As in other groups of Metallactus species, the ductus of the spermateca is long, thin and delicate. It is coiled to form a long spiral whose coils have more or less tight windings, to some extent depending on species. The thickness and length of the ductus might have some diagnostic interest as well. Moreover, in all species the ductus tends to form a tangle about halfway along the length, outside or close to the vasculum. The size, shape, and compactness of this tangle might prove to have importance in the discrimination of the different species, but at the present state of knowledge it is difficult to assess the intraspecific variability. The last section of the ductus (“distal not coiled portion of duct”), just before the insertion on the bursa copulatrix, is basically rectilinear in some species (or has few rather loose windings), conversely, in the others, the ductus is substantially wrapped in coils also in this terminal section. The apex of vasculum, while also showing variability in some degree between individuals of the same species, seems however to have two substantial morphological patterns: either rather stocky and shortly pointed, or more lengthened and sharper. Interesting differences are evident in the morphology of the spermatheca in comparison with other genera of South American Pachybrachina . At the current state of knowledge, it is not possible to provide a reliable framework, so it is not considered appropriate to go into details or provide drawings that could later be misleading. However, as regard the few species considered so far, it can be said that in Ambrotodes the spermatheca is thin, and in some cases twisted into an S-shape, the ductus is very long, slender, curled up to form a sort of a tangle, but has no coils. In Griburius the vasculum does not show great differences with Metallactus , but the ductus is short, rather rigid, not coiled, with only a few bends along its proximal section. Furthermore, the insertion on the bursa copulatrix is not particularly swollen nor pigmented. In Mylassa the vasculum is slender, sickle-shaped as it is usual in Pachybrachina , but the ampulla is unusually lengthened, the ductus is very short and coiled and its insertion on bursa copulatrix massive and thickened. In Pachybrachis spermatheca is similar to the one of Metallactus , but again the ductus is remarkably shorter and not coiled (very similar to Palaearctic Pachybrachis species hitherto observed).

Several comparisons were made among species belonging to the group object of this study, and belonging to other species-groups as well, but it does not seem possible to indicate any particular trait worthy of note in the structure of the female rectal apparatus so far. The variability found within the species seems in fact to be of the same order of magnitude of the variability observed at the interspecific level. For this reason, and to avoid pointing out differences potentially misleading, because they might be due to simple individual variability, the structure of the rectal apparatus was not illustrated in this publication.
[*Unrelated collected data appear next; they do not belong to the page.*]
(** *** construct, clear and expire *)

Lemma construct_round_trip_registries ms reg h :
  handlesBelow h →
  registries (clear (construct ms reg h).1 (construct ms reg h).2) = registries h.
Proof.
  intros [_ Hbelow]. unfold clear, construct. cbn [fst snd registry timerTimeout].
  destruct reg as [r|]; [|done]. cbn [clearTimeout registries].
  apply map_eq. intros r'. destruct (decide (r' = r)) as [->|Hne].
  - rewrite !lookup_alter_eq. destruct (registries h !! r) as [entries|] eqn:He; [|done].
    cbn. f_equal. apply spliceFirst_app_last. intros x Hx.
    specialize (Hbelow r entries x He Hx). lia.
  - by rewrite !lookup_alter_ne.
Qed.

Lemma construct_round_trip_armed ms reg h :
  handlesBelow h →
  armed (clear (construct ms reg h).1 (construct ms reg h).2) = armed h.
Proof.
  intros [Hbelow _]. unfold clear, construct. cbn [fst snd registry timerTimeout].
  assert (S (nextHandle h) ∉ armed h) as Hfresh.
  { intros Hin. specialize (Hbelow _ Hin). lia. }
  destruct reg as [r|]; cbn [clearTimeout armed]; apply set_eq; intros k;
    rewrite elem_of_difference, elem_of_union, !elem_of_singleton;
    split; try tauto; intros Hk; (split; [by right | intros ->; done]).
Qed.

(** X17: a timer that is created and then cleared leaves every registry and
    the set of armed timeouts as they were, and its deferred pending. *)
Theorem construct_then_clear ms reg h :
  handlesBelow h →
  let t := (construct ms reg h).1 in
  let h' := clear t (construct ms reg h).2 in
  registries h' = registries h
  ∧ armed h' = armed h
  ∧ promises h' !! expirePromise t = Some Pending
  ∧ isResolved t h' = false.
Proof.
  intros Hb t h'. subst t h'.
  split; [by apply construct_round_trip_registries|].
  split; [by apply construct_round_trip_armed|].
  assert (promises (clear (construct ms reg h).1 (construct ms reg h).2)
            !! expirePromise (construct ms reg h).1 = Some Pending) as Hp.
  { unfold clear, construct. cbn [fst snd registry timerTimeout expirePromise].
    destruct reg; cbn [clearTimeout promises]; by rewrite lookup_insert_eq. }
  split; [done|]. unfold isResolved. by rewrite Hp.
Qed.

(** X18: when the timeout of a new timer fires, its deferred is rejected with
    a timeout error that carries the message set last (the default one
    otherwise), the entry leaves the registry, and the timeout is no longer
    armed. *)
Theorem expire_after_construct ms reg message h :
  handlesBelow h →
  let t := (construct ms reg h).1 in
  let h1 := (construct ms reg h).2 in
  promises (expire (setMessage message t) h1) !! expirePromise t
  = Some (Rejected (TimeoutError message))
  ∧ promises (expire t h1) !! expirePromise t
    = Some (Rejected (TimeoutError "Timeout waiting"))
  ∧ isResolved t (expire t h1) = true
  ∧ registries (expire (setMessage message t) h1) = registries h
  ∧ armed (expire (setMessage message t) h1) = armed h.
Proof.
  intros Hb t h1. subst t h1.
  assert (∀ t', registry t' = reg → timerTimeout t' = S (nextHandle h) →
                expirePromise t' = nextHandle h →
                promises (expire t' (construct ms reg h).2) !! nextHandle h
                = Some (Rejected (TimeoutError (timeoutMessage t')))
                ∧ registries (expire t' (construct ms reg h).2) = registries h
                ∧ armed (expire t' (construct ms reg h).2) = armed h) as Hgen.
  { intros t' Hreg Hto Hp. unfold expire. rewrite Hp.
    split; [|split].
    - unfold clear. destruct (registry t'); cbn [clearTimeout promises];
        rewrite rejectPromise_lookup; cbn [construct snd promises];
        rewrite lookup_insert_eq; by rewrite decide_True.
    - rewrite <- (construct_round_trip_registries ms reg h Hb).
      unfold clear. rewrite Hreg, Hto. cbn [construct fst snd registry timerTimeout].
      destruct reg; cbn [clearTimeout registries]; by rewrite ?rejectPromise_registries.
    - rewrite <- (construct_round_trip_armed ms reg h Hb).
      unfold clear. rewrite Hreg, Hto. cbn [construct fst snd registry timerTimeout].
      destruct reg; cbn [clearTimeout armed]; by rewrite ?rejectPromise_armed. }
  destruct (Hgen (setMessage message (construct ms reg h).1)) as (H1 & H2 & H3); try done.
  destruct (Hgen (construct ms reg h).1) as (H4 & _); try done.
  split; [done|]. split; [done|]. split; [|done].
  unfold isResolved. cbn [construct fst expirePromise]. cbn [construct fst] in H4.
  by rewrite H4.
Qed.

(** *** expireAll *)

Lemma expireEntries_spec r error entries :
  ∀ h,
    (∀ p, promises (expireEntries r entries error h) !! p
          = match promises h !! p with
            | Some Pending =>
                if bool_decide (p ∈ reject <$> entries) then Some (Rejected error)
                else Some Pending
            | o => o
            end)
    ∧ armed (expireEntries r entries error h)
      = armed h ∖ list_to_set (timeout <$> entries)
    ∧ registries (expireEntries r entries error h)
      = match entries with [] => registries h | _ => <[r := []]> (registries h) end.
Proof.
  induction entries as [|next rest IH]; intros h.
  - cbn. split; [|split; [|done]].
    + intros p. by destruct (promises h !! p) as [[]|].
    + apply set_eq. intros k. rewrite elem_of_difference, elem_of_empty. tauto.
  - cbn [expireEntries].
    destruct (IH (rejectPromise (reject next) error
                    (clearTimeout (timeout next) (setRegistry r rest h))))
      as (Hp & Ha & Hr).
    split; [|split].
    + intros p. rewrite Hp, rejectPromise_lookup. cbn [clearTimeout setRegistry promises].
      rewrite fmap_cons.
      destruct (promises h !! p) as [[]|]; try done.
      destruct (decide (p = reject next)) as [->|Hne].
      * rewrite (bool_decide_true (reject next ∈ reject next :: _)); [done|].
        apply elem_of_cons. by left.
      * case_bool_decide as Hin.
        -- rewrite bool_decide_true; [done|]. apply elem_of_cons. by right.
        -- rewrite bool_decide_false; [done|]. rewrite elem_of_cons. tauto.
    + rewrite Ha, rejectPromise_armed. cbn [clearTimeout setRegistry armed].
      apply set_eq. intros k. rewrite fmap_cons. cbn [list_to_set foldr].
      rewrite !elem_of_difference, elem_of_union, elem_of_singleton. tauto.
    + rewrite Hr, rejectPromise_registries. cbn [clearTimeout setRegistry registries].
      destruct rest; [done|]. by rewrite insert_insert_eq.
Qed.

(** X19: [expireAll] empties the registry, disarms the timeout of every entry
    and rejects with the given error every listed deferred that is still
    pending; it leaves the settled and the unlisted deferreds, the other
    timeouts and the other registries alone. *)
Theorem expireAll_expires_all r error entries h :
  registries h !! r = Some entries →
  registries (expireAll r error h) = <[r := []]> (registries h)
  ∧ armed (expireAll r error h) = armed h ∖ list_to_set (timeout <$> entries)
  ∧ (∀ p, promises (expireAll r error h) !! p
          = match promises h !! p with
            | Some Pending =>
                if bool_decide (p ∈ reject <$> entries) then Some (Rejected error)
                else Some Pending
            | o => o
            end).
Proof.
  intros He. unfold expireAll. rewrite He.
  destruct (expireEntries_spec r error entries h) as (Hp & Ha & Hr).
  split; [|split; done]. rewrite Hr. destruct entries; [|done].
  symmetry. by apply insert_id.
Qed.

End WaitTimerFacts.

Module SessionLoaderFacts.
Import SessionLoader.

Lemma startsGroup_false g change :
  startsGroup (Some g) change = false
  ↔ timestamp change = groupTimestamp g ∧ commandId change = groupCommandId g.
Proof.
  unfold startsGroup. rewrite orb_false_iff, !negb_false_iff, String.eqb_eq, Z.eqb_eq.
  split; intros [-> ->]; done.
Qed.

(** The changes of the groups, in order, are the changes read so far. *)
Lemma assembleStep_changes st change :
  mjoin (changes <$> groupsOf (assembleStep st change))
  = (mjoin (changes <$> groupsOf st) ++ [change])%list.
Proof.
  destruct st as [finished [g|]]; unfold assembleStep, groupsOf; cbn [fst snd];
    [destruct (startsGroup (Some g) change)|];
    cbn [startsGroup fst snd option_list fmap option_fmap option_map];
    rewrite ?fmap_app, ?join_app, ?app_nil_r; cbn [fmap list_fmap mjoin list_join changes];
    rewrite ?app_nil_r, <- ?app_assoc. all: try done.
  f_equal. cbn. by rewrite !app_nil_r.
Qed.

Lemma fold_changes domChanges :
  ∀ st, mjoin (changes <$> groupsOf (fold_left assembleStep domChanges st))
        = (mjoin (changes <$> groupsOf st) ++ domChanges)%list.
Proof.
  induction domChanges as [|c rest IH]; intros st; cbn [fold_left].
  - by rewrite app_nil_r.
  - rewrite IH, assembleStep_changes. by rewrite <- app_assoc.
Qed.

(** X20: the groups partition the changes: read in order, their changes are
    the changes of the database, none lost, none repeated, none moved. *)
Theorem groups_partition_changes domChanges :
  mjoin (changes <$> assembleDomChangeGroups domChanges) = domChanges.
Proof. apply (fold_changes domChanges ([], None)). Qed.

Lemma assembleStep_wellGrouped st change :
  Forall wellGrouped (groupsOf st) → Forall wellGrouped (groupsOf (assembleStep st change)).
Proof.
  destruct st as [finished cur]. unfold assembleStep, groupsOf. cbn [fst snd].
  rewrite Forall_app. intros [Hfin Hcur].
  destruct (startsGroup cur change) eqn:Hs; cbn [fst snd].
  - rewrite !Forall_app. split; [by split|]. cbn. repeat constructor; done.
  - destruct cur as [g|]; [|done]. apply startsGroup_false in Hs as [Ht Hc].
    apply Forall_app. split; [done|]. cbn. constructor; [|constructor].
    cbn in Hcur. apply Forall_cons in Hcur as [[Hne Hall] _]. split; cbn.
    + by destruct (changes g).
    + apply Forall_app. split; [done|]. by repeat constructor.
Qed.

(** X21: no group is empty, and every change of a group has the timestamp and
    the command id of the group. *)
Theorem groups_are_homogeneous domChanges :
  Forall wellGrouped (assembleDomChangeGroups domChanges).
Proof.
  unfold assembleDomChangeGroups.
  assert (∀ st, Forall wellGrouped (groupsOf st) →
                Forall wellGrouped (groupsOf (fold_left assembleStep domChanges st))) as H.
  { induction domChanges as [|c rest IH]; intros st Hst; [done|]. cbn [fold_left].
    by apply IH, assembleStep_wellGrouped. }
  apply (H ([], None)). constructor.
Qed.

Lemma distinctNeighbours_snoc groups g g' :
  distinctNeighbours (groups ++ [g]) → ¬ sameKey g g' →
  distinctNeighbours ((groups ++ [g]) ++ [g']).
Proof.
  intros Hd Hne i a b Ha Hb.
  destruct (decide (S i < length (groups ++ [g]))%nat) as [Hlt|Hge].
  - rewrite lookup_app_l in Ha by lia. rewrite lookup_app_l in Hb by done.
    by apply (Hd i).
  - assert (length (groups ++ [g]) = S (length groups)) as Hlen
      by (rewrite length_app; cbn; lia).
    apply lookup_lt_Some in Hb as Hb'. rewrite length_app in Hb'. cbn in Hb'.
    assert (i = length groups) as -> by lia.
    rewrite lookup_app_l in Ha by lia.
    rewrite lookup_app_r, Nat.sub_diag in Ha by lia. cbn in Ha.
    rewrite lookup_app_r in Hb by lia.
    replace (S (length groups) - length (groups ++ [g]))%nat with 0%nat in Hb by lia.
    cbn in Hb. by simplify_eq.
Qed.

Lemma distinctNeighbours_replace_last groups g g' :
  distinctNeighbours (groups ++ [g]) → sameKey g g' →
  distinctNeighbours (groups ++ [g']).
Proof.
  intros Hd [Ht Hc] i a b Ha Hb.
  apply lookup_lt_Some in Hb as Hb'. rewrite length_app in Hb'. cbn in Hb'.
  destruct (decide (S i < length groups)%nat) as [Hlt|Hge].
  - rewrite lookup_app_l in Ha by lia. rewrite lookup_app_l in Hb by done.
    apply (Hd i); rewrite lookup_app_l by lia; done.
  - assert (S i = length groups) as Hi by lia.
    rewrite lookup_app_l in Ha by lia.
    rewrite lookup_app_r in Hb by lia. rewrite Hi, Nat.sub_diag in Hb.
    cbn in Hb. simplify_eq. intros [Ht' Hc'].
    apply (Hd i a g).
    + rewrite lookup_app_l by lia. done.
    + rewrite lookup_app_r by lia. by rewrite Hi, Nat.sub_diag.
    + split; congruence.
Qed.

Lemma distinctNeighbours_single g : distinctNeighbours [g].
Proof. intros i a b Ha Hb. by destruct i. Qed.

Lemma assembleStep_invariant st change :
  loopInvariant st → loopInvariant (assembleStep st change).
Proof.
  destruct st as [finished cur]. unfold loopInvariant, assembleStep, groupsOf. cbn [fst snd].
  intros [Hd Hnull]. destruct (startsGroup cur change) eqn:Hs; cbn [fst snd].
  - split; [|done]. destruct cur as [g|]; cbn [option_list] in *.
    + apply distinctNeighbours_snoc; [done|]. intros [Ht Hc]. cbn in Ht, Hc.
      unfold startsGroup in Hs. rewrite Ht, Hc, String.eqb_refl, Z.eqb_refl in Hs. done.
    + rewrite (Hnull eq_refl). apply distinctNeighbours_single.
  - destruct cur as [g|]; [|done]. cbn [fmap option_fmap option_map option_list] in *.
    split; [|done]. apply startsGroup_false in Hs as [Ht Hc].
    apply (distinctNeighbours_replace_last finished g); [done|]. by split.
Qed.

(** X22: neighbouring groups differ in timestamp or in command id: a group is
    a whole run of changes with one timestamp and one command id. *)
Theorem neighbouring_groups_differ domChanges i g g' :
  assembleDomChangeGroups domChanges !! i = Some g →
  assembleDomChangeGroups domChanges !! S i = Some g' →
  groupTimestamp g ≠ groupTimestamp g' ∨ groupCommandId g ≠ groupCommandId g'.
Proof.
  assert (∀ st, loopInvariant st → loopInvariant (fold_left assembleStep domChanges st)) as H.
  { induction domChanges as [|c rest IH]; intros st Hst; [done|]. cbn [fold_left].
    by apply IH, assembleStep_invariant. }
  destruct (H ([], None)) as [Hd _].
  { split; [|done]. intros k a b Ha. by destruct k. }
  intros Hg Hg'. specialize (Hd i g g' Hg Hg'). unfold sameKey in Hd.
  destruct (decide (groupTimestamp g = groupTimestamp g')); [|by left].
  destruct (decide (groupCommandId g = groupCommandId g')); [|by right].
  by destruct Hd.
Qed.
Distribution: M. sekerkai has hitherto been reported only from Bolivia. Two further species ( M. agonista and M. hamifer ) have been found in Bolivia as well, but their distribution is wider. The remaining species are from Argentina, Brazil, Paraguay and Uruguay. The overall pattern of distribution (with the exception of the “Bolivian” species) is basically identical to the one of M. kollari species-group ( Sassi, 2018). This confirms the great closeness between the two complexes.